From: Jei (jei@cc.hut.fi)
Date: Sat Mar 13 2004 - 03:58:40 MST
You know, due to having grown up admiring the America and especially the
americans' fearless standing for the Human Rights for the people around
the world, and now seeing americans cowed, silent, approving and
perpertrating the worst kind of organized torture of innocent people
around the world in their torture camps... - It really hurts me that
americans as a collective people are allowing this to happen and to
take place in their name and allow their government to do this kind of
atrocities. - I would have never believed you, americans of all people,
would allow *this* to be done in your name.
It is maybe due to this same dissappointment that the people around
theworld are more and more coming to despise americans as neo-nazis.
- If it acts like a nazi, if it talks like a nazi - it is a nazi, so
you call it a nazi, because that is what the americans of today are.

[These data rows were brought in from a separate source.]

(* ===== verification/Dict.v ===== *)
(** Dict: the hash tables of [dict.c], with incremental rehashing.

    A chain of [dictEntry]s linked by [next] is the list of its entries; the
    bucket array is the list of its chains, and the empty list stands for
    the [NULL] table of a table that was never allocated ([size = 0]).
    Operations return no value where the C code would index out of the
    bucket array or fail an [assert]. *)
From S2P Require Import Prelude.

Record dictEntry (K V : Type) := DictEntry { de_key : K; de_val : V }.
Arguments DictEntry {K V} _ _.
Arguments de_key {K V} _.
Arguments de_val {K V} _.

(** [dictType]: an absent function pointer is [None]; destructors only have
    an effect outside the dictionary, so the model keeps whether they are
    set and logs their calls. *)
Record dictType (K V : Type) := DictType {
  hashFunction : K -> Z;
  keyDup : option (K -> K);
  valDup : option (V -> V);
  keyCompare : option (K -> K -> bool);
  keyDestructor : bool;
  valDestructor : bool
}.
Arguments DictType {K V} _ _ _ _ _ _.
Arguments hashFunction {K V} _ _.
Arguments keyDup {K V} _.
Arguments valDup {K V} _.
Arguments keyCompare {K V} _.
Arguments keyDestructor {K V} _.
Arguments valDestructor {K V} _.

Record dictht (K V : Type) := Dictht {
  table : list (list (dictEntry K V));
  size : Z;
  sizemask : Z;
  used : Z
}.
Arguments Dictht {K V} _ _ _ _.
Arguments table {K V} _.
Arguments size {K V} _.
Arguments sizemask {K V} _.
Arguments used {K V} _.

Record dict (K V : Type) := Dict {
  ht0 : dictht K V;
  ht1 : dictht K V;
  rehashidx : Z;
  iterators : Z
}.
Arguments Dict {K V} _ _ _ _.
Arguments ht0 {K V} _.
Arguments ht1 {K V} _.
Arguments rehashidx {K V} _.
Arguments iterators {K V} _.

Definition DICT_HT_INITIAL_SIZE : Z := 4.
Definition dict_force_resize_ratio : Z := 5.
Definition LONG_MAX : Z := 2 ^ 63 - 1.

Section DictOps.
Context {K V : Type} `{EqDecision K} (t : dictType K V).
Implicit Types (d : dict K V) (h : dictht K V) (key : K) (val : V).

I don't see any americans right now standing up for the rights of
innocents that their troops have slaughtered around the world. Is
it really too much to ask that you afford the same rights to the
rest of us, that you afford your selves?
Right now is when heroes are made. Right now is when you make the difference.
   TERROR OF TORTURE IN CUBA CAMP
   Mar 12 2004
   WORLD EXCLUSIVE: Jamal says: 'I was beaten by special squad in show of
   force. Guards chant while kicking and punching"

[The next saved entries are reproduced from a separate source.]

(** *** Rehashing *)

Lemma rehash_chain_spec c : forall used0 h,
  ht_wf h -> 0 < size h -> Z.of_nat (length c) <= used0 -> used0 + used h < 2 ^ 62 ->
  exists h', rehash_chain t c used0 h = Some (used0 - Z.of_nat (length c), h') /\
    ht_wf h' /\ size h' = size h /\ ht_entries h' ≡ₚ c ++ ht_entries h.
Proof.
  induction c as [|e c IH]; intros used0 h W Hs Hl Hu; cbn [length] in *.
  { exists h. cbn. by rewrite Z.sub_0_r. }
  pose proof (ht_index_range h (de_key e) W Hs) as Hi.
  destruct (ht_bucket_lookup h _ W Hi) as (b & Hb & Hlk).
  pose proof (hw_used h W) as Hu0.
  cbn. unfold ht_index in Hb. rewrite Hb. cbn.
  pose proof (ht_wf_set_bucket h _ b (e :: b) W Hlk) as W'.
  replace (used h + Z.of_nat (length (e :: b)) - Z.of_nat (length b))
    with (used h + 1) in W' by (cbn; lia).
  rewrite !u64_small by lia.
  destruct (IH (used0 - 1) (ht_set_used (ht_set_bucket h (ht_index h (de_key e)) (e :: b)) (used h + 1)))
    as (h' & E & W'' & Hs' & HP); [| done | lia | cbn; lia |].
  { apply W'. pose proof (hw_hash h W _ _ Hlk). constructor; [lia|done]. }
  exists h'. unfold ht_index in E. rewrite E. split_and!; [f_equal; f_equal; lia|done|done|].
  rewrite HP. pose proof (ht_entries_set_bucket h _ b (e :: b) (used h + 1) Hlk) as HP2.
  apply (Permutation_app_inv_l b). rewrite (Permutation_app_swap_app b c), HP2. cbn.
  rewrite <-!Permutation_middle. by rewrite (Permutation_app_swap_app c).
Qed.

Lemma rehash_skip_spec h j e c : forall fuel idx,
  ht_wf h -> table h !! j = Some (e :: c) -> 0 <= idx <= Z.of_nat j ->
  (j < fuel + Z.to_nat idx)%nat ->
  (forall i c, table h !! i = Some c -> Z.of_nat i < idx -> c = []) ->
  exists i e' c', rehash_skip fuel h (Z.of_nat (Z.to_nat idx)) = Some (Z.of_nat i) /\
    idx <= Z.of_nat i < size h /\ table h !! i = Some (e' :: c') /\
    (forall k c, table h !! k = Some c -> (k < i)%nat -> c = []).
Proof.
  induction fuel as [|fuel IH]; intros idx W Hj Hidx Hf Hemp; [lia|].
  pose proof (lookup_lt_Some _ _ _ Hj) as Hjl. pose proof (hw_len h W).
  pose proof (ht_wf_size_bound h W).
  destruct (ht_bucket_lookup h idx W ltac:(lia)) as (b & Hb & Hlk).
  cbn [rehash_skip]. rewrite Z2Nat.id by lia. rewrite Hb. cbn.
  destruct b as [|e' b].
  - assert (idx <> Z.of_nat j) by (intros ->; rewrite Nat2Z.id in Hlk; congruence).
    rewrite chk32_ok by lia. cbn.
    destruct (IH (idx + 1)) as (i & e' & c' & E & Hi & ?); [done..|lia|lia| |].
    { intros k c0 Hk Hlt. destruct (decide (Z.of_nat k = idx)) as [<-|].
      - rewrite Nat2Z.id in Hlk. congruence.
      - apply (Hemp k); [done|lia]. }
    rewrite Z2Nat.id in E by lia. exists i, e', c'. split_and!; [done|lia|lia|by destruct_and!..].
  - exists (Z.to_nat idx), e', b. rewrite Z2Nat.id by lia. split_and!; [done|lia|lia|done|].
    intros k c0 Hk ?. apply (Hemp k); [done|lia].
Qed.

(** A table in use has a chain that is not empty. *)
Lemma ht_used_bucket h : ht_wf h -> used h <> 0 -> exists j e c, table h !! j = Some (e :: c).
Proof.
  intros W Hu. rewrite (hw_used h W) in Hu.
  destruct (ht_entries h) as [|e l] eqn:E; [done|].
  assert (e ∈ ht_entries h) as He by (rewrite E; apply elem_of_cons; by left).
  apply elem_of_concat in He as (i & [|e' c] & Hi & He).
  - by apply not_elem_of_nil in He.
  - by exists i, e', c.
Qed.

Lemma is_rehashing_true d : dictIsRehashing d = true <-> rehashidx d <> -1.
Proof. unfold dictIsRehashing. destruct (Z.eqb_spec (rehashidx d) (-1)); cbn; naive_solver. Qed.
Lemma is_rehashing_false d : dictIsRehashing d = false <-> rehashidx d = -1.
Proof. unfold dictIsRehashing. destruct (Z.eqb_spec (rehashidx d) (-1)); cbn; naive_solver. Qed.
(* ===== verification/Crc64.v ===== *)
(** Crc64: the checksum of [crc64.c] (variant Jones). *)
From S2P Require Import Prelude.

Definition crc64_tab : list Z :=
  [
   0x0000000000000000; 0x7ad870c830358979; 0xf5b0e190606b12f2; 0x8f689158505e9b8b;
   0xc038e5739841b68f; 0xbae095bba8743ff6; 0x358804e3f82aa47d; 0x4f50742bc81f2d04;
   0xab28ecb46814fe75; 0xd1f09c7c5821770c; 0x5e980d24087fec87; 0x24407dec384a65fe;
   0x6b1009c7f05548fa; 0x11c8790fc060c183; 0x9ea0e857903e5a08; 0xe478989fa00bd371;
   0x7d08ff3b88be6f81; 0x07d08ff3b88be6f8; 0x88b81eabe8d57d73; 0xf2606e63d8e0f40a;
   0xbd301a4810ffd90e; 0xc7e86a8020ca5077; 0x4880fbd87094cbfc; 0x32588b1040a14285;
   0xd620138fe0aa91f4; 0xacf86347d09f188d; 0x2390f21f80c18306; 0x594882d7b0f40a7f;
   0x1618f6fc78eb277b; 0x6cc0863448deae02; 0xe3a8176c18803589; 0x997067a428b5bcf0;
   0xfa11fe77117cdf02; 0x80c98ebf2149567b; 0x0fa11fe77117cdf0; 0x75796f2f41224489;
   0x3a291b04893d698d; 0x40f16bccb908e0f4; 0xcf99fa94e9567b7f; 0xb5418a5cd963f206;
   0x513912c379682177; 0x2be1620b495da80e; 0xa489f35319033385; 0xde51839b2936bafc;
   0x9101f7b0e12997f8; 0xebd98778d11c1e81; 0x64b116208142850a; 0x1e6966e8b1770c73;
   0x8719014c99c2b083; 0xfdc17184a9f739fa; 0x72a9e0dcf9a9a271; 0x08719014c99c2b08;
   0x4721e43f0183060c; 0x3df994f731b68f75; 0xb29105af61e814fe; 0xc849756751dd9d87;
   0x2c31edf8f1d64ef6; 0x56e99d30c1e3c78f; 0xd9810c6891bd5c04; 0xa3597ca0a188d57d;
   0xec09088b6997f879; 0x96d1784359a27100; 0x19b9e91b09fcea8b; 0x636199d339c963f2;
   0xdf7adabd7a6e2d6f; 0xa5a2aa754a5ba416; 0x2aca3b2d1a053f9d; 0x50124be52a30b6e4;
   0x1f423fcee22f9be0; 0x659a4f06d21a1299; 0xeaf2de5e82448912; 0x902aae96b271006b;
   0x74523609127ad31a; 0x0e8a46c1224f5a63; 0x81e2d7997211c1e8; 0xfb3aa75142244891;
   0xb46ad37a8a3b6595; 0xceb2a3b2ba0eecec; 0x41da32eaea507767; 0x3b024222da65fe1e;
   0xa2722586f2d042ee; 0xd8aa554ec2e5cb97; 0x57c2c41692bb501c; 0x2d1ab4dea28ed965;
   0x624ac0f56a91f461; 0x1892b03d5aa47d18; 0x97fa21650afae693; 0xed2251ad3acf6fea;
   0x095ac9329ac4bc9b; 0x7382b9faaaf135e2; 0xfcea28a2faafae69; 0x8632586aca9a2710;
   0xc9622c4102850a14; 0xb3ba5c8932b0836d; 0x3cd2cdd162ee18e6; 0x460abd1952db919f;
   0x256b24ca6b12f26d; 0x5fb354025b277b14; 0xd0dbc55a0b79e09f; 0xaa03b5923b4c69e6;
   0xe553c1b9f35344e2; 0x9f8bb171c366cd9b; 0x10e3202993385610; 0x6a3b50e1a30ddf69;
   0x8e43c87e03060c18; 0xf49bb8b633338561; 0x7bf329ee636d1eea; 0x012b592653589793;
   0x4e7b2d0d9b47ba97; 0x34a35dc5ab7233ee; 0xbbcbcc9dfb2ca865; 0xc113bc55cb19211c;
   0x5863dbf1e3ac9dec; 0x22bbab39d3991495; 0xadd33a6183c78f1e; 0xd70b4aa9b3f20667;
   0x985b3e827bed2b63; 0xe2834e4a4bd8a21a; 0x6debdf121b863991; 0x1733afda2bb3b0e8;
   0xf34b37458bb86399; 0x8993478dbb8deae0; 0x06fbd6d5ebd3716b; 0x7c23a61ddbe6f812;
   0x3373d23613f9d516; 0x49aba2fe23cc5c6f; 0xc6c333a67392c7e4; 0xbc1b436e43a74e9d;
   0x95ac9329ac4bc9b5; 0xef74e3e19c7e40cc; 0x601c72b9cc20db47; 0x1ac40271fc15523e;
   0x5594765a340a7f3a; 0x2f4c0692043ff643; 0xa02497ca54616dc8; 0xdafce7026454e4b1;
   0x3e847f9dc45f37c0; 0x445c0f55f46abeb9; 0xcb349e0da4342532; 0xb1eceec59401ac4b;
   0xfebc9aee5c1e814f; 0x8464ea266c2b0836; 0x0b0c7b7e3c7593bd; 0x71d40bb60c401ac4;
   0xe8a46c1224f5a634; 0x927c1cda14c02f4d; 0x1d148d82449eb4c6; 0x67ccfd4a74ab3dbf;
   0x289c8961bcb410bb; 0x5244f9a98c8199c2; 0xdd2c68f1dcdf0249; 0xa7f41839ecea8b30;
   0x438c80a64ce15841; 0x3954f06e7cd4d138; 0xb63c61362c8a4ab3; 0xcce411fe1cbfc3ca;
   0x83b465d5d4a0eece; 0xf96c151de49567b7; 0x76048445b4cbfc3c; 0x0cdcf48d84fe7545;
   0x6fbd6d5ebd3716b7; 0x15651d968d029fce; 0x9a0d8ccedd5c0445; 0xe0d5fc06ed698d3c;
   0xaf85882d2576a038; 0xd55df8e515432941; 0x5a3569bd451db2ca; 0x20ed197575283bb3;
   0xc49581ead523e8c2; 0xbe4df122e51661bb; 0x3125607ab548fa30; 0x4bfd10b2857d7349;
   0x04ad64994d625e4d; 0x7e7514517d57d734; 0xf11d85092d094cbf; 0x8bc5f5c11d3cc5c6;
   0x12b5926535897936; 0x686de2ad05bcf04f; 0xe70573f555e26bc4; 0x9ddd033d65d7e2bd;
   0xd28d7716adc8cfb9; 0xa85507de9dfd46c0; 0x273d9686cda3dd4b; 0x5de5e64efd965432;
   0xb99d7ed15d9d8743; 0xc3450e196da80e3a; 0x4c2d9f413df695b1; 0x36f5ef890dc31cc8;
   0x79a59ba2c5dc31cc; 0x037deb6af5e9b8b5; 0x8c157a32a5b7233e; 0xf6cd0afa9582aa47;
   0x4ad64994d625e4da; 0x300e395ce6106da3; 0xbf66a804b64ef628; 0xc5bed8cc867b7f51;
   0x8aeeace74e645255; 0xf036dc2f7e51db2c; 0x7f5e4d772e0f40a7; 0x05863dbf1e3ac9de;
   0xe1fea520be311aaf; 0x9b26d5e88e0493d6; 0x144e44b0de5a085d; 0x6e963478ee6f8124;
   0x21c640532670ac20; 0x5b1e309b16452559; 0xd476a1c3461bbed2; 0xaeaed10b762e37ab;
   0x37deb6af5e9b8b5b; 0x4d06c6676eae0222; 0xc26e573f3ef099a9; 0xb8b627f70ec510d0;
   0xf7e653dcc6da3dd4; 0x8d3e2314f6efb4ad; 0x0256b24ca6b12f26; 0x788ec2849684a65f;
   0x9cf65a1b368f752e; 0xe62e2ad306bafc57; 0x6946bb8b56e467dc; 0x139ecb4366d1eea5;
   0x5ccebf68aecec3a1; 0x2616cfa09efb4ad8; 0xa97e5ef8cea5d153; 0xd3a62e30fe90582a;
   0xb0c7b7e3c7593bd8; 0xca1fc72bf76cb2a1; 0x45775673a732292a; 0x3faf26bb9707a053;
   0x70ff52905f188d57; 0x0a2722586f2d042e; 0x854fb3003f739fa5; 0xff97c3c80f4616dc;
   0x1bef5b57af4dc5ad; 0x61372b9f9f784cd4; 0xee5fbac7cf26d75f; 0x9487ca0fff135e26;
   0xdbd7be24370c7322; 0xa10fceec0739fa5b; 0x2e675fb4576761d0; 0x54bf2f7c6752e8a9;
   0xcdcf48d84fe75459; 0xb71738107fd2dd20; 0x387fa9482f8c46ab; 0x42a7d9801fb9cfd2;
   0x0df7adabd7a6e2d6; 0x772fdd63e7936baf; 0xf8474c3bb7cdf024; 0x829f3cf387f8795d;
   0x66e7a46c27f3aa2c; 0x1c3fd4a417c62355; 0x935745fc4798b8de; 0xe98f353477ad31a7;
   0xa6df411fbfb21ca3; 0xdc0731d78f8795da; 0x536fa08fdfd90e51; 0x29b7d047efec8728
  ].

   By Gary Jones and Rosa Prince
   JAMAL al-Harith told last night how he suffered a brutal attack by US
   military police because he refused to have a mystery injection.
   A squad of five men used batons, fists, feet and knees in an assault
   that left him with severe bruising.
   During the beating the officers barked in automated unison: "Comply,
   comply, comply. Do not resist. Do not resist."
   Jamal told how the men swung into action after he politely refused a
   jab an orderly was trying to give him because he didn't know what it
   was and he was fit and healthy.
   The squad was from the US military's Extreme Reaction Force, a unit
   trained to hand out beatings and known to prisoners at Guantanamo as
   ERF.
   Jamal said: "I could hear their feet stomping on the ground as they
   got closer and closer to my cell. They were given a briefing about me
   refusing the injection, then I heard them readying themselves outside.
   "I was terrified of what they were going to do. I had seen victims of
   ERF being paraded in front of my cell.
   "They had been battered and bruised into submission. It was a horrible
   sight and a frequent sight."
   Jamal, who had been warned by interrogators they would inject him with
   drugs if he did not answer their questions, cowered in his cell
   awaiting the inevitable.
   When it came the full force of heavily protected men in riot gear,
   with batons and shields, was used against him.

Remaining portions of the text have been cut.